_What you need to do:_ For the material that follows, return exactly the lines from the one with "A) Q s a s'" through the one with "(** Run a program", both ends included.

════════

Lemma wp_gets {A} (f : st W -> A) Q s : wp (gets f) Q s <-> Q (f s) s.
Proof. done. Qed.

Lemma wp_modify f (Q : unit -> st W -> Prop) s : wp (modify f) Q s <-> Q tt (f s).
Proof. done. Qed.

Lemma wp_run {A} (m : M W A) Q s a s' :
  wp m Q s -> m s = Ok (a, s') -> Q a s'.
Proof. unfold wp. intros H E. by rewrite E in H. Qed.

Lemma wp_ok {A} (m : M W A) Q s :
  wp m Q s -> exists a s', m s = Ok (a, s') /\ Q a s'.
Proof. unfold wp. destruct (m s) as [[a s']|]; [eauto|done]. Qed.

Lemma wp_intro {A} (m : M W A) (Q : A -> st W -> Prop) s a s' :
  m s = Ok (a, s') -> Q a s' -> wp m Q s.
Proof. unfold wp. by intros ->. Qed.
End Wp.

#[global] Arguments wp : simpl never.

(** Step through a program in a [wp] goal. *)
Ltac wp_step :=
  first
    [ apply wp_ret | apply wp_gets | apply wp_modify
    | apply wp_bind | apply wp_assert; split ].

(** Run a program symbolically in an equation. *)
Ltac unfold_m := unfold mbind, M_bind, mret, M_ret, gets, modify, cassert, fail in *.

(** ** Field updates *)

Section Updates.
Context {W : Type}.

Definition set_thread (f : thread -> thread) (s : st W) : st W :=
  St (f (s_thread s)) (s_world s) (s_conn s) (s_ctx s).
Definition set_world (w : W) (s : st W) : st W :=
  St (s_thread s) w (s_conn s) (s_ctx s).
Definition set_conn (f : connection -> connection) (s : st W) : st W :=
  St (s_thread s) (s_world s) (f (s_conn s)) (s_ctx s).
Definition set_ctx (l : list context) (s : st W) : st W :=
  St (s_thread s) (s_world s) (s_conn s) l.
End Updates.

Definition with_err (e : Z) (t : thread) : thread :=
  Thread e (t_errno t) (t_last_error t).
Definition with_errno (e : Z) (t : thread) : thread :=
  Thread (t_err t) e (t_last_error t).
Definition with_last_error (m : option String.string) (t : thread) : thread :=
  Thread (t_err t) (t_errno t) m.

Definition with_status (v : conn_status) (k : connection) : connection :=
  Connection v (k_nworkers k) (k_status_pipe k) (k_top_context k)
    (k_default_exportname k) (k_cflags k) (k_eflags k) (k_handshake_complete k)
    (k_using_tls k) (k_structured_replies k) (k_meta_context_base_allocation k)
    (k_exportname_from_set_meta_context k) (k_exportname k) (k_sockin k)
    (k_sockout_open k) (k_sockout k) (k_sent k).
Definition with_pipe (v : Z) (k : connection) : connection :=
  Connection (k_status k) (k_nworkers k) v (k_top_context k)
    (k_default_exportname k) (k_cflags k) (k_eflags k) (k_handshake_complete k)
    (k_using_tls k) (k_structured_replies k) (k_meta_context_base_allocation k)
    (k_exportname_from_set_meta_context k) (k_exportname k) (k_sockin k)
    (k_sockout_open k) (k_sockout k) (k_sent k).
Definition with_top_context (v : bool) (k : connection) : connection :=
  Connection (k_status k) (k_nworkers k) (k_status_pipe k) v
    (k_default_exportname k) (k_cflags k) (k_eflags k) (k_handshake_complete k)
    (k_using_tls k) (k_structured_replies k) (k_meta_context_base_allocation k)
    (k_exportname_from_set_meta_context k) (k_exportname k) (k_sockin k)
    (k_sockout_open k) (k_sockout k) (k_sent k).
Definition with_default_exportname (v : list (option (list Z))) (k : connection) : connection :=
  Connection (k_status k) (k_nworkers k) (k_status_pipe k) (k_top_context k) v
    (k_cflags k) (k_eflags k) (k_handshake_complete k) (k_using_tls k)
    (k_structured_replies k) (k_meta_context_base_allocation k)
    (k_exportname_from_set_meta_context k) (k_exportname k) (k_sockin k)
    (k_sockout_open k) (k_sockout k) (k_sent k).
Definition with_cflags (v : Z) (k : connection) : connection :=
  Connection (k_status k) (k_nworkers k) (k_status_pipe k) (k_top_context k)
    (k_default_exportname k) v (k_eflags k) (k_handshake_complete k)
    (k_using_tls k) (k_structured_replies k) (k_meta_context_base_allocation k)
    (k_exportname_from_set_meta_context k) (k_exportname k) (k_sockin k)
    (k_sockout_open k) (k_sockout k) (k_sent k).
Definition with_eflags (v : Z) (k : connection) : connection :=
  Connection (k_status k) (k_nworkers k) (k_status_pipe k) (k_top_context k)
    (k_default_exportname k) (k_cflags k) v (k_handshake_complete k)
    (k_using_tls k) (k_structured_replies k) (k_meta_context_base_allocation k)
    (k_exportname_from_set_meta_context k) (k_exportname k) (k_sockin k)
    (k_sockout_open k) (k_sockout k) (k_sent k).
Definition with_handshake_complete (v : bool) (k : connection) : connection :=
  Connection (k_status k) (k_nworkers k) (k_status_pipe k) (k_top_context k)
    (k_default_exportname k) (k_cflags k) (k_eflags k) v (k_using_tls k)
    (k_structured_replies k) (k_meta_context_base_allocation k)
    (k_exportname_from_set_meta_context k) (k_exportname k) (k_sockin k)
    (k_sockout_open k) (k_sockout k) (k_sent k).
Definition with_using_tls (v : bool) (k : connection) : connection :=
  Connection (k_status k) (k_nworkers k) (k_status_pipe k) (k_top_context k)
    (k_default_exportname k) (k_cflags k) (k_eflags k) (k_handshake_complete k)
    v (k_structured_replies k) (k_meta_context_base_allocation k)
    (k_exportname_from_set_meta_context k) (k_exportname k) (k_sockin k)
    (k_sockout_open k) (k_sockout k) (k_sent k).
Definition with_structured_replies (v : bool) (k : connection) : connection :=
  Connection (k_status k) (k_nworkers k) (k_status_pipe k) (k_top_context k)
    (k_default_exportname k) (k_cflags k) (k_eflags k) (k_handshake_complete k)
    (k_using_tls k) v (k_meta_context_base_allocation k)
    (k_exportname_from_set_meta_context k) (k_exportname k) (k_sockin k)
    (k_sockout_open k) (k_sockout k) (k_sent k).
Definition with_base_allocation (v : bool) (k : connection) : connection :=
  Connection (k_status k) (k_nworkers k) (k_status_pipe k) (k_top_context k)
    (k_default_exportname k) (k_cflags k) (k_eflags k) (k_handshake_complete k)
    (k_using_tls k) (k_structured_replies k) v
    (k_exportname_from_set_meta_context k) (k_exportname k) (k_sockin k)
    (k_sockout_open k) (k_sockout k) (k_sent k).
Definition with_set_meta_exportname (v : option (list Z)) (k : connection) : connection :=
  Connection (k_status k) (k_nworkers k) (k_status_pipe k) (k_top_context k)
    (k_default_exportname k) (k_cflags k) (k_eflags k) (k_handshake_complete k)
    (k_using_tls k) (k_structured_replies k) (k_meta_context_base_allocation k)
    v (k_exportname k) (k_sockin k) (k_sockout_open k) (k_sockout k) (k_sent k).
Definition with_exportname (v : option (list Z)) (k : connection) : connection :=
  Connection (k_status k) (k_nworkers k) (k_status_pipe k) (k_top_context k)
    (k_default_exportname k) (k_cflags k) (k_eflags k) (k_handshake_complete k)
    (k_using_tls k) (k_structured_replies k) (k_meta_context_base_allocation k)
    (k_exportname_from_set_meta_context k) v (k_sockin k) (k_sockout_open k)
    (k_sockout k) (k_sent k).
Definition with_sockin (v : list read_event) (k : connection) : connection :=
  Connection (k_status k) (k_nworkers k) (k_status_pipe k) (k_top_context k)
    (k_default_exportname k) (k_cflags k) (k_eflags k) (k_handshake_complete k)
    (k_using_tls k) (k_structured_replies k) (k_meta_context_base_allocation k)
    (k_exportname_from_set_meta_context k) (k_exportname k) v (k_sockout_open k)
    (k_sockout k) (k_sent k).
Definition with_sockout (op : bool) (v : list write_event) (sent : list Z) (k : connection) : connection :=
  Connection (k_status k) (k_nworkers k) (k_status_pipe k) (k_top_context k)
    (k_default_exportname k) (k_cflags k) (k_eflags k) (k_handshake_complete k)
    (k_using_tls k) (k_structured_replies k) (k_meta_context_base_allocation k)
    (k_exportname_from_set_meta_context k) (k_exportname k) (k_sockin k) op v
    sent.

════════

_Exercise answer:_
Lemma wp_run {A} (m : M W A) Q s a s' :
  wp m Q s -> m s = Ok (a, s') -> Q a s'.
Proof. unfold wp. intros H E. by rewrite E in H. Qed.

Lemma wp_ok {A} (m : M W A) Q s :
  wp m Q s -> exists a s', m s = Ok (a, s') /\ Q a s'.
Proof. unfold wp. destruct (m s) as [[a s']|]; [eauto|done]. Qed.

Lemma wp_intro {A} (m : M W A) (Q : A -> st W -> Prop) s a s' :
  m s = Ok (a, s') -> Q a s' -> wp m Q s.
Proof. unfold wp. by intros ->. Qed.
End Wp.

#[global] Arguments wp : simpl never.

(** Step through a program in a [wp] goal. *)
Ltac wp_step :=
  first
    [ apply wp_ret | apply wp_gets | apply wp_modify
    | apply wp_bind | apply wp_assert; split ].

(** Run a program symbolically in an equation. *)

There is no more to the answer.